━━━ EXTRACTED DATA ━━━

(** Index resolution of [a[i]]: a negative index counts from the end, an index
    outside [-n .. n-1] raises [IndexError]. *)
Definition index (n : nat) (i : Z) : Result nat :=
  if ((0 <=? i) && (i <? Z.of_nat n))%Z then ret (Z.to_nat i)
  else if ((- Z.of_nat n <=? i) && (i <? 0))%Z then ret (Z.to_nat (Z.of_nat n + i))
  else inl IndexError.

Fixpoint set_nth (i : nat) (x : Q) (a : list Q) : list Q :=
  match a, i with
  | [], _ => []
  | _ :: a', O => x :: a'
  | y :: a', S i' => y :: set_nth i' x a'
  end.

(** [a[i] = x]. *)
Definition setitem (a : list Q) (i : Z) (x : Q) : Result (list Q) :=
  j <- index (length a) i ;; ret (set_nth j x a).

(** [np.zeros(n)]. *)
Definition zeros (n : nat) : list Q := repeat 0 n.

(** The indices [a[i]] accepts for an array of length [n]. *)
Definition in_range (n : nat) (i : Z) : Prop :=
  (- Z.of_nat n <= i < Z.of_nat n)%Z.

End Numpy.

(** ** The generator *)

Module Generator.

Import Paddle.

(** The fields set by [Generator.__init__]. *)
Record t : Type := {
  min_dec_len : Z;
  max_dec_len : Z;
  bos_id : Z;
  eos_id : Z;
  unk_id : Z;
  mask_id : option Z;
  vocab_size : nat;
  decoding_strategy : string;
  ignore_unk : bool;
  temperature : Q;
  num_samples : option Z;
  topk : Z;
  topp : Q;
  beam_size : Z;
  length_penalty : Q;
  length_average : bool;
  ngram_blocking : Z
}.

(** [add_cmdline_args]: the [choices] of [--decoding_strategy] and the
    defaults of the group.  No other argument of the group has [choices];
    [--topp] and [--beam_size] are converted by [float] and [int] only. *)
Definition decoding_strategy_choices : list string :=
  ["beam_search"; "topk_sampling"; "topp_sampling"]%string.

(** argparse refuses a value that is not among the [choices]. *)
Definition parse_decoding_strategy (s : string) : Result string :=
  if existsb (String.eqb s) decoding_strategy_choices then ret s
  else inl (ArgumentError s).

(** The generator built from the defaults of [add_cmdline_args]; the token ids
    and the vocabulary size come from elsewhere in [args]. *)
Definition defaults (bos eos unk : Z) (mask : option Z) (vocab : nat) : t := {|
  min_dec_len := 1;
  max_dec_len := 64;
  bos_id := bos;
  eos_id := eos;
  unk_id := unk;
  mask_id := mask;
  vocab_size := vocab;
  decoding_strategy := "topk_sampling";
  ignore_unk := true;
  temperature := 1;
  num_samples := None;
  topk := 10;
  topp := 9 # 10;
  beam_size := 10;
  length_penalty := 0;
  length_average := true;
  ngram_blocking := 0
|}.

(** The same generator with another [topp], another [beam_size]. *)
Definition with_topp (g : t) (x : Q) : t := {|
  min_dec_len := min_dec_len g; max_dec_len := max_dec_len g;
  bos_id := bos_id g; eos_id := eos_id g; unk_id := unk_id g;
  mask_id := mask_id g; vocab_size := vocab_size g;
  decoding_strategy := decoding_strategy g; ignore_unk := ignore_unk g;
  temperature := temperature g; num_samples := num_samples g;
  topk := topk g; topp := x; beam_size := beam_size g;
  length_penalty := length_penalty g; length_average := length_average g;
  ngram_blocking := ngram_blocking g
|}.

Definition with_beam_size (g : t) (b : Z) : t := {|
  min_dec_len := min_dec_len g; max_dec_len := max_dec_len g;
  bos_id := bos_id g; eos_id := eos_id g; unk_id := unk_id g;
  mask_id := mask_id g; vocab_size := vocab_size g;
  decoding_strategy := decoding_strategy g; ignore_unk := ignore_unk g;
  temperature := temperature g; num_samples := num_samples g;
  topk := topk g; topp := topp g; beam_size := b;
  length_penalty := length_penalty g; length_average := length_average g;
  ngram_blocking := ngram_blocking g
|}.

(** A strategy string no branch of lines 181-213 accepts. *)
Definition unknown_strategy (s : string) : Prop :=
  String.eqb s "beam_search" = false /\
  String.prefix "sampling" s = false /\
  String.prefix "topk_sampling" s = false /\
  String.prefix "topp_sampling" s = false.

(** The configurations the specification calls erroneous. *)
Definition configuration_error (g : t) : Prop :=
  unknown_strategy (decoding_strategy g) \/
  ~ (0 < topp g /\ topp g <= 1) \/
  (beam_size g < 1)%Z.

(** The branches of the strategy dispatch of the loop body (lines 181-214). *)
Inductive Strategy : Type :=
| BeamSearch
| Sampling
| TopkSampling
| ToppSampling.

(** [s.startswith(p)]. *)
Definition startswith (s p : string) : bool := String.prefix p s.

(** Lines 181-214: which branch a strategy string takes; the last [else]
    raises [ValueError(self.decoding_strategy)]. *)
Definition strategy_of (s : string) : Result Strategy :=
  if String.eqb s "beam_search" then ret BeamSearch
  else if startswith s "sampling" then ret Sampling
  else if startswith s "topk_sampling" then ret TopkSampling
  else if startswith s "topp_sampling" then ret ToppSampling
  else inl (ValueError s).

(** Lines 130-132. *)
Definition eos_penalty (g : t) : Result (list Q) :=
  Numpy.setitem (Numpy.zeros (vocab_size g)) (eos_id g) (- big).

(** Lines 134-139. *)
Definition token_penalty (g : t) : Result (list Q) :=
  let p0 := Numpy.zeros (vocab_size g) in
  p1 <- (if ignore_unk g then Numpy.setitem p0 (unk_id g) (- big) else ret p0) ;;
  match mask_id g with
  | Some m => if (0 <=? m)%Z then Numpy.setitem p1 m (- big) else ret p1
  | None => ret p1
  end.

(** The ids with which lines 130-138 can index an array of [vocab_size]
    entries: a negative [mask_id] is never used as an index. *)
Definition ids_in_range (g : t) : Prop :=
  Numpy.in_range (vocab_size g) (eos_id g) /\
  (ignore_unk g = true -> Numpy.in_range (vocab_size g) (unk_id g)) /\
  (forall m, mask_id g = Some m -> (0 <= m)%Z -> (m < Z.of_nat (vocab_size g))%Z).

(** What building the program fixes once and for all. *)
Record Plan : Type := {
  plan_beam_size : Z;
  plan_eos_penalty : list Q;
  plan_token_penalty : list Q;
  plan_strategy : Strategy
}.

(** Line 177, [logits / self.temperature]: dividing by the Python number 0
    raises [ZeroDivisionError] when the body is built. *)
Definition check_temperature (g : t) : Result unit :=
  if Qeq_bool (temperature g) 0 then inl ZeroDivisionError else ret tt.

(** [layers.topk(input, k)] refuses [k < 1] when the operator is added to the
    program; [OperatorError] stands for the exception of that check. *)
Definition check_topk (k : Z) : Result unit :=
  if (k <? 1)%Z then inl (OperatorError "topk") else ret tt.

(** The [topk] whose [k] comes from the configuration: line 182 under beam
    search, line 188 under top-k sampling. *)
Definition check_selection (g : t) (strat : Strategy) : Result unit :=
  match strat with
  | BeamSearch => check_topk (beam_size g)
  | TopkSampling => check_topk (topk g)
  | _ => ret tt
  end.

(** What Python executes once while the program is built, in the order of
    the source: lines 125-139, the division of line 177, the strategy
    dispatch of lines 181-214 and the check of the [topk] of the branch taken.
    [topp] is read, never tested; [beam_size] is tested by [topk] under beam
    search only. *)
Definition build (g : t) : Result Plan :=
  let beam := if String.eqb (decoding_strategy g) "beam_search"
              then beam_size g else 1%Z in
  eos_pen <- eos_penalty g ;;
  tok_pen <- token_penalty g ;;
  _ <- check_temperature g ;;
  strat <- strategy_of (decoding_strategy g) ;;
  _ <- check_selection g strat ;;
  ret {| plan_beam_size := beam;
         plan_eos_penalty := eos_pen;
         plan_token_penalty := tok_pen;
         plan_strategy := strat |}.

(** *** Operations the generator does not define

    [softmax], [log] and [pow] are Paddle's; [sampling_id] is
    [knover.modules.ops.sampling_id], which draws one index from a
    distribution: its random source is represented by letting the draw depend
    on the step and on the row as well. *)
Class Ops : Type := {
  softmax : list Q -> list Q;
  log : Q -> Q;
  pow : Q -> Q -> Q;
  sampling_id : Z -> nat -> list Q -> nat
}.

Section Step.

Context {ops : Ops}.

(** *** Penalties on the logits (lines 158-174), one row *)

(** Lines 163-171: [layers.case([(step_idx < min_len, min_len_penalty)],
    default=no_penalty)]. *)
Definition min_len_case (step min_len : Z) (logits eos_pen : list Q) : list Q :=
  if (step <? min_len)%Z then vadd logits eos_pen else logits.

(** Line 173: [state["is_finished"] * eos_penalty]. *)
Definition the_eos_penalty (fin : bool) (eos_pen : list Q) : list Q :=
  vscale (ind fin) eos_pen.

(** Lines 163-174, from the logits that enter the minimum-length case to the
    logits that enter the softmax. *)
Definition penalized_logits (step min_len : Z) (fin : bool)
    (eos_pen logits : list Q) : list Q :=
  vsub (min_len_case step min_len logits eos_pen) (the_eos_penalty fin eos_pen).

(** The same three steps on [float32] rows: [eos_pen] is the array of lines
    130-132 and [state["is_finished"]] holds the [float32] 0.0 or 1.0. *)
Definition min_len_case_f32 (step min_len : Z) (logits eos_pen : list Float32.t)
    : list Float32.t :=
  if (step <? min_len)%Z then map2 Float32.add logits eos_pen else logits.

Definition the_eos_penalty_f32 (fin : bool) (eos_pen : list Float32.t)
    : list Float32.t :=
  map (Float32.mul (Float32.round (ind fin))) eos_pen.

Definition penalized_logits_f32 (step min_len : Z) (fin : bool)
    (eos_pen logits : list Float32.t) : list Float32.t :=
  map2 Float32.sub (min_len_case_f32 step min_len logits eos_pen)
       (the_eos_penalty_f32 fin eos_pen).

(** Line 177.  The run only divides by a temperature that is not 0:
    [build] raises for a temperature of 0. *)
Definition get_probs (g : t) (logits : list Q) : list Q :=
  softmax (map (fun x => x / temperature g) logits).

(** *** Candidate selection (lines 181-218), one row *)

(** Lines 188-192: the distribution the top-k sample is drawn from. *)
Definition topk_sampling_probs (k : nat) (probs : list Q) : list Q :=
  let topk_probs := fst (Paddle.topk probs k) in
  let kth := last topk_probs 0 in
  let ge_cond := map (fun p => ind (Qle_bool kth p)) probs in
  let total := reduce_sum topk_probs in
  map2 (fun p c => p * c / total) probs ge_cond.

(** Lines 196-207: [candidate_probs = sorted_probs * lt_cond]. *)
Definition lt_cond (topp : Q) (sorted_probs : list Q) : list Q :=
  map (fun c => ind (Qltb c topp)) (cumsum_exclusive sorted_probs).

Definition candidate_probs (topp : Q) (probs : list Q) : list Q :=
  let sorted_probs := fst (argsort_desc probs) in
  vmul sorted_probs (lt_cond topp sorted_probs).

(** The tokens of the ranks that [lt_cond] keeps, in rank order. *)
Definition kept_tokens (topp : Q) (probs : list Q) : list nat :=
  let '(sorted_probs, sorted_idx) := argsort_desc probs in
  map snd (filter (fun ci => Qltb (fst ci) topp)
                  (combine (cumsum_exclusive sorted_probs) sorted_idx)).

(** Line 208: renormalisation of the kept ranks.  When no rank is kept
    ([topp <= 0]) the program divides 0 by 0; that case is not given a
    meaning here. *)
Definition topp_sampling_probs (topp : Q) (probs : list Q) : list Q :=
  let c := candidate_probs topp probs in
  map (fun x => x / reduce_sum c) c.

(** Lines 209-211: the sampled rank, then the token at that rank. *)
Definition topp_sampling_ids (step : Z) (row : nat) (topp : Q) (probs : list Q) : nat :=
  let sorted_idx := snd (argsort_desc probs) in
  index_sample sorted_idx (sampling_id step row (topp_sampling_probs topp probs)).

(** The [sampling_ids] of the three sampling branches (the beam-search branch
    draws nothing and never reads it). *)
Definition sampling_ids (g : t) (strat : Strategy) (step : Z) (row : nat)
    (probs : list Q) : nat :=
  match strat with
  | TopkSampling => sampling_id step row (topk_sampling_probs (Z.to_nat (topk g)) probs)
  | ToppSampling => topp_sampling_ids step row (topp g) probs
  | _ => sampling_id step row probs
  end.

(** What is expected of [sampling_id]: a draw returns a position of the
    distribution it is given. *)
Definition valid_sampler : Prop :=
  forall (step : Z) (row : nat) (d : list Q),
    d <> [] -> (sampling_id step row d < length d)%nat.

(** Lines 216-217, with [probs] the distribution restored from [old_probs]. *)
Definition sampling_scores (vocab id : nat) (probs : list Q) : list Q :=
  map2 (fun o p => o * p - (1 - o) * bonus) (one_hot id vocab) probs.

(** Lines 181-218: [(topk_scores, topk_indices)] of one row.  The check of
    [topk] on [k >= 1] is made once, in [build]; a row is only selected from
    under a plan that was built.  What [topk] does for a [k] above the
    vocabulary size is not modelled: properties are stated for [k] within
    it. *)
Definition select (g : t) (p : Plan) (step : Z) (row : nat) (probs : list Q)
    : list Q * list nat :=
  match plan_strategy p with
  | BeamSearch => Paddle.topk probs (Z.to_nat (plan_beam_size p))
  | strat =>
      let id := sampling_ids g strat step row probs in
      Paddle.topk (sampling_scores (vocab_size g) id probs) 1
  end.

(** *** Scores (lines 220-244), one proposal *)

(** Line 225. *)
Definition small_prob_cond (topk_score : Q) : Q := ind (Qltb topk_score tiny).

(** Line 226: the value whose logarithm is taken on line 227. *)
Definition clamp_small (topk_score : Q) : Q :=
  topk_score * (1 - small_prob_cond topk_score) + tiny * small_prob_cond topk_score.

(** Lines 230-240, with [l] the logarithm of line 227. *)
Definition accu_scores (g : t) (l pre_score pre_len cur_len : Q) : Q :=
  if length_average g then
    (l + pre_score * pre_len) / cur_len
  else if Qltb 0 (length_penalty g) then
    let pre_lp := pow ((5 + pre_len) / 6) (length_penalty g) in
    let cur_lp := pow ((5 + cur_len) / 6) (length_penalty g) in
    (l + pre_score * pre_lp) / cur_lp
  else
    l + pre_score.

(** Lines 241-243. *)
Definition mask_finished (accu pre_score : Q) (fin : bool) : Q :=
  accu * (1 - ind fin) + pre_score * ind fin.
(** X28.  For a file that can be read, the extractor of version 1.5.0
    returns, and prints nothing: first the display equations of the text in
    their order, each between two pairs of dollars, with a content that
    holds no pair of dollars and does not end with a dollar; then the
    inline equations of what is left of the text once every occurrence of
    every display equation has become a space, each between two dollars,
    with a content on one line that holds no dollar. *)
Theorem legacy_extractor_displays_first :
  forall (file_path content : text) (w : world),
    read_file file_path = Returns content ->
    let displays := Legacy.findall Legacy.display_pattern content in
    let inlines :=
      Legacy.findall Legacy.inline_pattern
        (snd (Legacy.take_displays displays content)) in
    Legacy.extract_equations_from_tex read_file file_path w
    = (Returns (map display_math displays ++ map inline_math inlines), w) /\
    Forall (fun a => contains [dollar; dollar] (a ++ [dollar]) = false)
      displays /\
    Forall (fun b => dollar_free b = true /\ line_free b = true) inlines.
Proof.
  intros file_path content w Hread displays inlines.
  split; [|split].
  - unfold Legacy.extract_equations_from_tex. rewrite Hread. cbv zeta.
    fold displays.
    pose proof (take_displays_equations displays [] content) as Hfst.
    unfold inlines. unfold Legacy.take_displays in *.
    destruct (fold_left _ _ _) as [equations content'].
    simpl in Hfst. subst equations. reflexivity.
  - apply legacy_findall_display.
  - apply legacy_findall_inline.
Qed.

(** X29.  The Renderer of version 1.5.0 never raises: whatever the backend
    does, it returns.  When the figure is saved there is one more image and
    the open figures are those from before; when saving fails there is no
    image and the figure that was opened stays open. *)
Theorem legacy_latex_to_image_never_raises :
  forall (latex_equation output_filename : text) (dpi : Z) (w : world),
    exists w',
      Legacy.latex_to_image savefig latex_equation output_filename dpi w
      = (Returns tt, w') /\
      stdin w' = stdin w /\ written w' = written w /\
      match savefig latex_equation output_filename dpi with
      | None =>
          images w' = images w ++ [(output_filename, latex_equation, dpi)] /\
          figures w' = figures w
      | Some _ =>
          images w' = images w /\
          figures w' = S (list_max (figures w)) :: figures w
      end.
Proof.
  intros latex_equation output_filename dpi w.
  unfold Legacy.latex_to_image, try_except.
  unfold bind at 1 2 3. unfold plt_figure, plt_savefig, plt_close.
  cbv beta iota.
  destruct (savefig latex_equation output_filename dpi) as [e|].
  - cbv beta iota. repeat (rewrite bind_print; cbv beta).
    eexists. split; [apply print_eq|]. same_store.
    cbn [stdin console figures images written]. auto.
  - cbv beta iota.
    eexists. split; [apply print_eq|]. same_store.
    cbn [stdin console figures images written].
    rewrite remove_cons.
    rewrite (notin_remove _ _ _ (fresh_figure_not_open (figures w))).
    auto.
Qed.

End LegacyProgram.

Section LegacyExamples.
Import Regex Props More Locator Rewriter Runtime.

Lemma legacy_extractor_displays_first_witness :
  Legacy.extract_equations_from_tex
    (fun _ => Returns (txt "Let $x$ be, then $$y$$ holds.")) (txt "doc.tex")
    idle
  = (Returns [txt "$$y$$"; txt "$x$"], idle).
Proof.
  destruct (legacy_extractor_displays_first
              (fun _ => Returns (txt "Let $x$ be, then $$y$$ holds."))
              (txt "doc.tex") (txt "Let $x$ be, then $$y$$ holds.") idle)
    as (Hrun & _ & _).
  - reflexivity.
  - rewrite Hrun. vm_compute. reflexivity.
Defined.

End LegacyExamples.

━━━

Look back at the entries above. Retype the line with "logits that enter the softmax. *)", the line with "(** The same three", and all lines in between.

## ANSWER TO THIS EXERCISE
    logits that enter the softmax. *)
Definition penalized_logits (step min_len : Z) (fin : bool)
    (eos_pen logits : list Q) : list Q :=
  vsub (min_len_case step min_len logits eos_pen) (the_eos_penalty fin eos_pen).

(** The same three steps on [float32] rows: [eos_pen] is the array of lines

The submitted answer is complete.